Living Well Services

We support people to manage their own health and wellbeing so they can maximise their independence. We work with people with long-term health conditions which impact on their daily living and choices in their lives, as well as stroke survivors and people with complex health needs so that they can continue living independently for longer.

We offer early intervention and prevention, signposting and referrals to partners, in-depth casework and social prescribing.

During the pandemic, our befriending service was in great demand via the telephone, supporting people of all ages who felt isolated and lonely. Telephone befriending continues to connect housebound clients and our telephone support groups have proved very popular with people who have no digital access.

We directly support women who have experienced Female Genital Mutilation (FGM), and campaign widely to prevent this harmful practice. Our Dahlia Project continues to offer therapeutic groups and a safe space for women who are survivors of FGM, alongside one-to-one advocacy and empowerment groups. Our national awareness raising and preventative work is initiated from the experiences of the women we support.
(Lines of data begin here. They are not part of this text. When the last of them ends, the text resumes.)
(* ===== verification/Errors.v ===== *)
(** * Errors

    The sentinel errors of the packages [npamp] and [npamp/sdk].  Go's [error]
    interface is one open sum, so functions that propagate each other's errors
    share one type; [errors.Is] on a sentinel is equality here.  The constructors
    that carry no Go name stand for an error the source builds with [fmt.Errorf]
    and no sentinel. *)

From S2P Require Import Prelude.

Inductive error : Type :=
(* frame.go *)
| ErrShortHeader | ErrBadMagic | ErrBadVersion | ErrBadCRC | ErrReservedNonzero
| ErrReservedFlag | ErrLengthMismatch | ErrIncompleteFrame | ErrFrameTooLarge
(* tlv.go *)
| ErrTruncatedTLV | ErrTooManyTLVs | ErrUnknownCriticalTLV
(* aead.go, keyschedule.go *)
| ErrNoAEADSuite | ErrNoSuiteForProfile
(* handshake.go, kem.go *)
| ErrHandshakeTLVOrder | ErrHandshakeTLVValue | ErrInvalidRole | ErrCertVerifyScheme
| ErrCertVerifySignature | ErrCertVerifyKeySize | ErrFinishedMismatch
| ErrKEMShareSize | ErrKEMCiphertextSize
(* memory_cbor.go *)
| errCBORTrailing | errCBORTruncated | errCBORNotShortest | errCBORIndefinite
| errCBORUnsupported | errCBORMapOrder | errCBORDepthExceeded
(* errorframe.go, *_bodies.go *)
| ErrMalformedErrorBody | ErrMemoryMalformed | ErrStreamMalformed | ErrCapMalformed
| ErrImmuneMalformed | ErrSettlementMalformed | ErrCommerceMalformed
| ErrTelemetryMalformed | ErrInteractionMalformed | ErrWorkflowMalformed
| ErrKnowledgeMalformed | ErrBridgeMalformed
(* sdk *)
| errClosed | ErrPeerClosed | errKeyUpdateOutOfOrder | errUnsolicitedReKEMAck
| ErrKEMDowngrade
| ErrMarkerLayout          (* keyupdate.go, ratchet.go: a marker TLV of the wrong shape *)
| ErrSeqExhausted          (* conn.go: the epoch's sequence space is used up *)
| ErrReKEMInFlight         (* ratchet.go *)
| ErrGenMismatch           (* ratchet.go: a generation other than the expected one *)
| ErrFrameTooShort         (* conn.go: writeFrame *)
| ErrFrameOverMax          (* conn.go: readFrame, writeFrame *)
| ErrIO                    (* a transport or deadline error *)
| ErrEOF                   (* io.EOF *)
| ErrUnexpectedEOF         (* io.ErrUnexpectedEOF *)
| ErrCrypto                (* an error of a Go crypto package *)
| ErrConfig                (* handshake.go, dialconn.go: a missing TLSConfig or connection *)
| ErrALPN                  (* handshake.go: requireALPN *)
| ErrFallback              (* fallback.go: both legs failed, the errors formatted with %v *)
| ErrInvalidProfile        (* handshake.go: an undefined profile code in Config *)
| ErrNoCommonProfile       (* handshake.go: selectProfile *)
| ErrProfileNotOffered | ErrSelection | ErrOffer
| ErrWrongFrameType | ErrEncryption | ErrNoIdentity | ErrPinMismatch
| ErrUnsolicitedAck | ErrClosePayload | ErrUnexpectedFrame
| ErrSessionError (code : Z) (context : bytes).

#[export] Instance error_eq_dec : EqDecision error.
Proof. solve_decision. Defined.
Manor Gardens has chaired the Islington Food Partnership, a coalition of community and statutory partners interested in reducing food poverty and food waste, for three years. It has led the growth of food co-ops in the borough as well as setting the strategic direction of food stability and sustainability for Islington.

Early Years Services

Our services at MGWT have always focused on children as well as adults. We believe that education and play can promote health and wellbeing at an early age and provides the best start in life, and has been critical to ensure developmental milestones, emotional wellbeing, and safeguarding of many children at this time. 

Manor Gardens Nursery, provides early year’s education to children between the age of 2-5 years within Islington in accordance with the Early Years Foundation Stage (EYFS).

Hornsey Road Children’s Centre, from which we deliver early year’s education and childcare for children from the age of 9 months–5 years, brings together our early years statutory partners to give children the best start in life within the local Borough’s Bright Start offer.

Our beneficiaries

Our services support people in different ways:

Advocacy and one-to-one support for service beneficiaries for help from a specific service. Following assessment from our frontline staff, a focused programme or plan of support inclusive of individual and/or group interventions is determined with the beneficiary. This ranges from help reading letters and filling in forms, to in-depth advocacy and casework on housing, benefits, immigration, and domestic violence. Others need help finding the right organisation to support them and we signpost and enable them to access these services.

Early years support for children from nine months to five years old is provided through contracted places in our two nurseries for education and childcare.

Community activities and events engage with service beneficiaries on a regular basis for social interaction and wellbeing support. This provides a safe space and facilitates trust and often enabling further help as needed.

Information workshops delivered to volunteers, professionals, carers, and community members to increase understanding and awareness of particular issues and generate community responses.

Throughout 2021-22, we supported 2,230 people directly through one-to-one casework and support. We had 2,658 new referrals during the year and put on 1,544 in-person and online activities which were attended by 2,485 people. We worked with 138 volunteers.